-- What you need to do --
Using the data below, copy each line that includes the word "negb".

-- Data to process --
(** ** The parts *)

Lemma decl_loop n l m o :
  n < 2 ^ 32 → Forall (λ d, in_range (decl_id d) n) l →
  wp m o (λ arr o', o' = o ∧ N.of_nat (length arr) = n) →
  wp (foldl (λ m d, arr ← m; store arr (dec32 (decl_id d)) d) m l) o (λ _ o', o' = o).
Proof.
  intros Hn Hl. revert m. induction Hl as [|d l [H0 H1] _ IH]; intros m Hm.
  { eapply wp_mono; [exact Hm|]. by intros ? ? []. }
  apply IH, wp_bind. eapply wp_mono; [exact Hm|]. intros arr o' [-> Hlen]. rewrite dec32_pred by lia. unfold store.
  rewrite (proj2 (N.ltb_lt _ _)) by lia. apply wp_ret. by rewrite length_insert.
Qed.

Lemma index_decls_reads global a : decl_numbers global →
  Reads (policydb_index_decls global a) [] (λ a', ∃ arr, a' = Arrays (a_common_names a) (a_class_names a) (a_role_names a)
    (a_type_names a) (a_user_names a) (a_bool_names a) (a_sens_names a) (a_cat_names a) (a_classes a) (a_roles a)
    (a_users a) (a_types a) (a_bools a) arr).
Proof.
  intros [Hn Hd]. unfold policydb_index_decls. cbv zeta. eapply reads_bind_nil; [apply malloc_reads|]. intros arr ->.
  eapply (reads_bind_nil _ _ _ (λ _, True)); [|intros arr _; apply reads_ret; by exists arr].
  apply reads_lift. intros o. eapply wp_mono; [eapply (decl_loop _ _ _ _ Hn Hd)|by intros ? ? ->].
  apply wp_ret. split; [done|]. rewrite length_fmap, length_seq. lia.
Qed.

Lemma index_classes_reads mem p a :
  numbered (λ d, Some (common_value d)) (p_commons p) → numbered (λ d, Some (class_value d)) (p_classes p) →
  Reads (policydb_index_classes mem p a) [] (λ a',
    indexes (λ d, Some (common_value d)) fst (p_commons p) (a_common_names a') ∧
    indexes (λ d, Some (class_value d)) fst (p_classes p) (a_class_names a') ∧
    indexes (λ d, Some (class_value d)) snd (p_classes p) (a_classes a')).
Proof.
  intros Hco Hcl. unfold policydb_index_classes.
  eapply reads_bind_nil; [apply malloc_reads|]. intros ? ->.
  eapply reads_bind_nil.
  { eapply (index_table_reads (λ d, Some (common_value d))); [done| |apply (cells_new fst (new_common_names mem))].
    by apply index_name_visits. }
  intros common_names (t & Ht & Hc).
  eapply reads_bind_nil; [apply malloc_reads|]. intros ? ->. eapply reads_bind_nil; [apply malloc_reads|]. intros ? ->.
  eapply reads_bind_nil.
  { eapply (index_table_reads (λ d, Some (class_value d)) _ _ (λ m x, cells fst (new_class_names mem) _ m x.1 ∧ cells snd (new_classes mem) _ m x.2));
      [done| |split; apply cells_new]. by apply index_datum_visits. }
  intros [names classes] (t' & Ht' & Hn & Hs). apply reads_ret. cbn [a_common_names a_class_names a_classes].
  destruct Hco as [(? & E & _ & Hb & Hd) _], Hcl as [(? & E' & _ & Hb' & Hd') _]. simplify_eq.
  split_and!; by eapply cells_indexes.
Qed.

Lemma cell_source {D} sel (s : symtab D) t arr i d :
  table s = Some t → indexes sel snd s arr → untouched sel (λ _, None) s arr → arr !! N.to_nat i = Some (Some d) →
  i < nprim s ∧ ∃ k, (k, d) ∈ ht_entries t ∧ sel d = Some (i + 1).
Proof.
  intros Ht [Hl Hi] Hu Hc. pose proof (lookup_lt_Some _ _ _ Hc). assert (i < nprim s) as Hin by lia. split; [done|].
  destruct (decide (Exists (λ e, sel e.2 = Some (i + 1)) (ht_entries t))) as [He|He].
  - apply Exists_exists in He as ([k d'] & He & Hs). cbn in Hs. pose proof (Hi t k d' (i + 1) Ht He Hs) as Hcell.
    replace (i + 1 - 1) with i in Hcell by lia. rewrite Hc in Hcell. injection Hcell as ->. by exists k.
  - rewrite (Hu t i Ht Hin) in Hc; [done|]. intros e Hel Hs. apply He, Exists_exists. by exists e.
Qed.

--

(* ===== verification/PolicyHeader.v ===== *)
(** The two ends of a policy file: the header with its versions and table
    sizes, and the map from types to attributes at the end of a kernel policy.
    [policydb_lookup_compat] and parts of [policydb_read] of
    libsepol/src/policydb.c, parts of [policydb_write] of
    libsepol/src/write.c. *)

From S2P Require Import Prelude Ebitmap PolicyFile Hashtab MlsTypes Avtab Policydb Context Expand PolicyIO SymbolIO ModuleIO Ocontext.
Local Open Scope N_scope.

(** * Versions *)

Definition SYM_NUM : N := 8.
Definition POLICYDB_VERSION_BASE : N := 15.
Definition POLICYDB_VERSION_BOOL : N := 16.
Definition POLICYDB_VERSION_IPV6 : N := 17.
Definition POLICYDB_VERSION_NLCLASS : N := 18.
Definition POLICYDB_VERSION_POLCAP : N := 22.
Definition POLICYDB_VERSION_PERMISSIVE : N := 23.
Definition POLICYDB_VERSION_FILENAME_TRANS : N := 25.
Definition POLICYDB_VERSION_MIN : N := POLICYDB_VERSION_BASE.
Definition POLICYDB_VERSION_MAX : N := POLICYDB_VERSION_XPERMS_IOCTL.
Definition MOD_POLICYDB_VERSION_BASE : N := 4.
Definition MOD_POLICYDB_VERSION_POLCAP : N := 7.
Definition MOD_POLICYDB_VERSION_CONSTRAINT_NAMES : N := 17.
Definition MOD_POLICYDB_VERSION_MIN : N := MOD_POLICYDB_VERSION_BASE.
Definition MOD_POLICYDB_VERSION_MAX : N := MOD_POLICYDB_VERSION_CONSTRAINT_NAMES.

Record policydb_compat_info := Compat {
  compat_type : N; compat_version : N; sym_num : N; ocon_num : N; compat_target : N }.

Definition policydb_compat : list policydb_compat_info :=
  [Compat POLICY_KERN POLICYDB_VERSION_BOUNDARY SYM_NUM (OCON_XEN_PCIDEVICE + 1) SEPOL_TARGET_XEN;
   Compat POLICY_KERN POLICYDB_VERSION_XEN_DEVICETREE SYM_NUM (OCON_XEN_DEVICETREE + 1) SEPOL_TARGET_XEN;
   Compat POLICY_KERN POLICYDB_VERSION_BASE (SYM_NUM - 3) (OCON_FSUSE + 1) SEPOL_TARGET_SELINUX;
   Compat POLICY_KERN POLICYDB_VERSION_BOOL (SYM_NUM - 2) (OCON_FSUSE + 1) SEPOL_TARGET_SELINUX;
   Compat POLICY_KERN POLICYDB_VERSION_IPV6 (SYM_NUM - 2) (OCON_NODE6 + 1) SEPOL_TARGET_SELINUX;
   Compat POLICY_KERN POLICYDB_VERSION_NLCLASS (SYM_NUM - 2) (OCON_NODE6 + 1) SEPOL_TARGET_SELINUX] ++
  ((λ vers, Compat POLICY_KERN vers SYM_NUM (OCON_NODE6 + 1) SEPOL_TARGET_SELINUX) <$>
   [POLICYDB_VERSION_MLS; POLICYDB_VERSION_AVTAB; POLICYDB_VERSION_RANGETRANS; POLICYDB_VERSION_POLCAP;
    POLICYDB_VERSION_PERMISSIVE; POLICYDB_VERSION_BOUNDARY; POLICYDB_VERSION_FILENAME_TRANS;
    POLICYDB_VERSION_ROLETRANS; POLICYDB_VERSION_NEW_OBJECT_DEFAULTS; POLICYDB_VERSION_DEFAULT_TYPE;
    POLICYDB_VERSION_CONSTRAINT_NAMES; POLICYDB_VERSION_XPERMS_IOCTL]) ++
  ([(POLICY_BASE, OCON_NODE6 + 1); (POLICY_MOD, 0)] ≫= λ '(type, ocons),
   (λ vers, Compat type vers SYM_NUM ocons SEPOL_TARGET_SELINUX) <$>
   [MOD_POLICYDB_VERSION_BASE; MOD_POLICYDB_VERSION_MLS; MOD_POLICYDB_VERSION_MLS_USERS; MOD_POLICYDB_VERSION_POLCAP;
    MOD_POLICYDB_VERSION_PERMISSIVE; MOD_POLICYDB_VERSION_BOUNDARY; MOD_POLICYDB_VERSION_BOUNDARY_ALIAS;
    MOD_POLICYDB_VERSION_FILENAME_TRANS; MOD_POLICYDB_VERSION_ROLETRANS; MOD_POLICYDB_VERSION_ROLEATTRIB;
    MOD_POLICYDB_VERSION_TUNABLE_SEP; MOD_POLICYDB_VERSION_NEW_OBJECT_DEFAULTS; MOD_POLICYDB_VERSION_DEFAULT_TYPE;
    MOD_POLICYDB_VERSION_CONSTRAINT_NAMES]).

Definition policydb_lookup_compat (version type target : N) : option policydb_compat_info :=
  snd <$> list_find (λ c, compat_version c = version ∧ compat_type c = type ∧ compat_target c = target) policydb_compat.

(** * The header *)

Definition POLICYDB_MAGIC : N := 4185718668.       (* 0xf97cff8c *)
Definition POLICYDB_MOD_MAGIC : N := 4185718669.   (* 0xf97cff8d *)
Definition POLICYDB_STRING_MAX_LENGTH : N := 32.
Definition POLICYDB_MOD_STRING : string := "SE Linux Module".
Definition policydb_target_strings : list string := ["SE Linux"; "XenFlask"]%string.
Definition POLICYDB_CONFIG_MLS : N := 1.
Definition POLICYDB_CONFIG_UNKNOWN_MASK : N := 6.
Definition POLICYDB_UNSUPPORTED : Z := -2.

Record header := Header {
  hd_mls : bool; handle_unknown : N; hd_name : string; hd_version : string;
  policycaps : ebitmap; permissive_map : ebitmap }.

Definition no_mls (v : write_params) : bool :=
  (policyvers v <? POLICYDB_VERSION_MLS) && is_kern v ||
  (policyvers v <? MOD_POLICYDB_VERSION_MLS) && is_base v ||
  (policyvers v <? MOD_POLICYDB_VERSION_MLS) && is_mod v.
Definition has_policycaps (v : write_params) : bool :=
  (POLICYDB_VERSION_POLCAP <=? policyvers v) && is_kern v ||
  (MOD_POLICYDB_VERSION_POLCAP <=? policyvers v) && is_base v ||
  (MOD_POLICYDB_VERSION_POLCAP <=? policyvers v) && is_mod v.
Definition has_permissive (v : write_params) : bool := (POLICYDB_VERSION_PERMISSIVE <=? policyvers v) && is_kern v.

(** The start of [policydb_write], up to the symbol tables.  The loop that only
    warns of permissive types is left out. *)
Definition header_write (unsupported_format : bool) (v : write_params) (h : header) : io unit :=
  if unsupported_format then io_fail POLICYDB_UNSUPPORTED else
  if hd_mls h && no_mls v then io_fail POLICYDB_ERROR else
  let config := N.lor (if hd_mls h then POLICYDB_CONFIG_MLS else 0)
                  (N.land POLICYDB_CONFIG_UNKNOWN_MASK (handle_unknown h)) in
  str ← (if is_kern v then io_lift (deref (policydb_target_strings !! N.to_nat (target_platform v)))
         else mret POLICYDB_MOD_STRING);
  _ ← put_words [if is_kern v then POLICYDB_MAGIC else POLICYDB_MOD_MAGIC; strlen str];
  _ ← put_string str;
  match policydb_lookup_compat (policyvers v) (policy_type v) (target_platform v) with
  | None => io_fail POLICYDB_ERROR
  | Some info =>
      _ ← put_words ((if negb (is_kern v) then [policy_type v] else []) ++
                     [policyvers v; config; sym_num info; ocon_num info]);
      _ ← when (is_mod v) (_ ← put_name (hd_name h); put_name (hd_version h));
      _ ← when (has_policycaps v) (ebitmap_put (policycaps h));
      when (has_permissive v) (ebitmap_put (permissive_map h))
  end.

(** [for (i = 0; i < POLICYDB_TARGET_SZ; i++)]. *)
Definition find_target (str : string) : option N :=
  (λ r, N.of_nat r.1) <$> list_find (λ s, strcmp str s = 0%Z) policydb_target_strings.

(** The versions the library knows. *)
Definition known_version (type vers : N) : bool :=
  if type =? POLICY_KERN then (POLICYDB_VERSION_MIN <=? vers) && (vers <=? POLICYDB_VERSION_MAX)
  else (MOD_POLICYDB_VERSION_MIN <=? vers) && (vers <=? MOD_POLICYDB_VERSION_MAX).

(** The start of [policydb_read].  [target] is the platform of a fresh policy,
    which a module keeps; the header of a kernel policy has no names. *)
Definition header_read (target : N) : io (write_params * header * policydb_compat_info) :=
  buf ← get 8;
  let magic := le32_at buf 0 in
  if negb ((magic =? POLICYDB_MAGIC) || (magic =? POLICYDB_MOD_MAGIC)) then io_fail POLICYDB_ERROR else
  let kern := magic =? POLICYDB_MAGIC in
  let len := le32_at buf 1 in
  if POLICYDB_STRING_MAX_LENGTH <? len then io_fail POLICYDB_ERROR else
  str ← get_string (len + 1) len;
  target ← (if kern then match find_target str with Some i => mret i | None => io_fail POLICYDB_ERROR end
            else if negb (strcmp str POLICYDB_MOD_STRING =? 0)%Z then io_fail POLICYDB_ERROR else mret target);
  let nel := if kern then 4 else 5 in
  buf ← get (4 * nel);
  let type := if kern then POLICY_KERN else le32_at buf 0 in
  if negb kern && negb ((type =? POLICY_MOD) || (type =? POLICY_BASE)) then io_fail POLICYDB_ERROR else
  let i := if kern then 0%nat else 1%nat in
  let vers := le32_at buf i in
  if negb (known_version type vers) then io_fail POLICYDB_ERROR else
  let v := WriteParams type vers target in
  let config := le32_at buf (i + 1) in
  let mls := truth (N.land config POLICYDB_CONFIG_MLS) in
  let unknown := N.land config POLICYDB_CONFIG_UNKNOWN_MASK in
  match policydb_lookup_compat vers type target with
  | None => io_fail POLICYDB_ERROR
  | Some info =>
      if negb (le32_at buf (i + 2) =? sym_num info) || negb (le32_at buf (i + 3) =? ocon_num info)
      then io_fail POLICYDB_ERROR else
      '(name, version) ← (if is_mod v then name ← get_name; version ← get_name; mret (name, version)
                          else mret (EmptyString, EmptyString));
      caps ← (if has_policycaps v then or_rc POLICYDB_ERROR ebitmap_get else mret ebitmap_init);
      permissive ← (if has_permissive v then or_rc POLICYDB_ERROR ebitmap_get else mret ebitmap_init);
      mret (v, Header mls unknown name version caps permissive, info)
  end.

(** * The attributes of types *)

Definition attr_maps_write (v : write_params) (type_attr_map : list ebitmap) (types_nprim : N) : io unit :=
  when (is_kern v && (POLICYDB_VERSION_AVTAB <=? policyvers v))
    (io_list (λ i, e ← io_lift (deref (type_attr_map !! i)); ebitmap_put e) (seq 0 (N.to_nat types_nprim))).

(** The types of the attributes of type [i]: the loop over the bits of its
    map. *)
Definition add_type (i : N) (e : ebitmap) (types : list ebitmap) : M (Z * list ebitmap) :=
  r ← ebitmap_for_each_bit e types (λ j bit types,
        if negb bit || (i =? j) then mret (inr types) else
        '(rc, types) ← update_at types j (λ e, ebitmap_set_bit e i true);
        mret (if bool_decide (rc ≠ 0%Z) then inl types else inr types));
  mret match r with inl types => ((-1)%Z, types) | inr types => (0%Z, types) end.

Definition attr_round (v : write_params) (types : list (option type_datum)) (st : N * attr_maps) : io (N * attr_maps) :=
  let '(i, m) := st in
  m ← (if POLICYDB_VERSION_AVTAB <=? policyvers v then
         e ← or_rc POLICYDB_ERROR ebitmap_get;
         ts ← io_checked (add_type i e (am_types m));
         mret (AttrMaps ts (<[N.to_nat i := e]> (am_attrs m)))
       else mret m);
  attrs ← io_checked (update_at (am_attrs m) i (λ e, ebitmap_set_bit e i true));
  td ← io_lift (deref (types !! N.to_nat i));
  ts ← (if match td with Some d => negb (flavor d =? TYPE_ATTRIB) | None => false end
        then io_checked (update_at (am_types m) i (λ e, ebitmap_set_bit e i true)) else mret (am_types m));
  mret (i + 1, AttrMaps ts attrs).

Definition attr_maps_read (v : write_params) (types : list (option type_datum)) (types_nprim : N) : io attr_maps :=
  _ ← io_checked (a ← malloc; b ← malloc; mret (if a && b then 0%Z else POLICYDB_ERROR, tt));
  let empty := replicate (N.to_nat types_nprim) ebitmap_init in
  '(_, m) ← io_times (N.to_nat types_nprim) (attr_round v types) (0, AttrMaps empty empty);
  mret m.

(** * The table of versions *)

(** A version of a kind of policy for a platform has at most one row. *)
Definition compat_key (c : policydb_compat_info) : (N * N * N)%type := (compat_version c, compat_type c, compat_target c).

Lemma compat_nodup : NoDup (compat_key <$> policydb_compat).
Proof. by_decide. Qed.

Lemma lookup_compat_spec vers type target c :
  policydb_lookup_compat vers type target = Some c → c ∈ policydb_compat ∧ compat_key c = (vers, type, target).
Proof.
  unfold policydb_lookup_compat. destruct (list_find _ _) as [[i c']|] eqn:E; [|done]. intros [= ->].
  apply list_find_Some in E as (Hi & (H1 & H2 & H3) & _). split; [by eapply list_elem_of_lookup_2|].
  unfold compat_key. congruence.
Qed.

-- Solution --
      _ ← put_words ((if negb (is_kern v) then [policy_type v] else []) ++
  if negb ((magic =? POLICYDB_MAGIC) || (magic =? POLICYDB_MOD_MAGIC)) then io_fail POLICYDB_ERROR else
            else if negb (strcmp str POLICYDB_MOD_STRING =? 0)%Z then io_fail POLICYDB_ERROR else mret target);
  if negb kern && negb ((type =? POLICY_MOD) || (type =? POLICY_BASE)) then io_fail POLICYDB_ERROR else
  if negb (known_version type vers) then io_fail POLICYDB_ERROR else
      if negb (le32_at buf (i + 2) =? sym_num info) || negb (le32_at buf (i + 3) =? ocon_num info)
        if negb bit || (i =? j) then mret (inr types) else
  ts ← (if match td with Some d => negb (flavor d =? TYPE_ATTRIB) | None => false end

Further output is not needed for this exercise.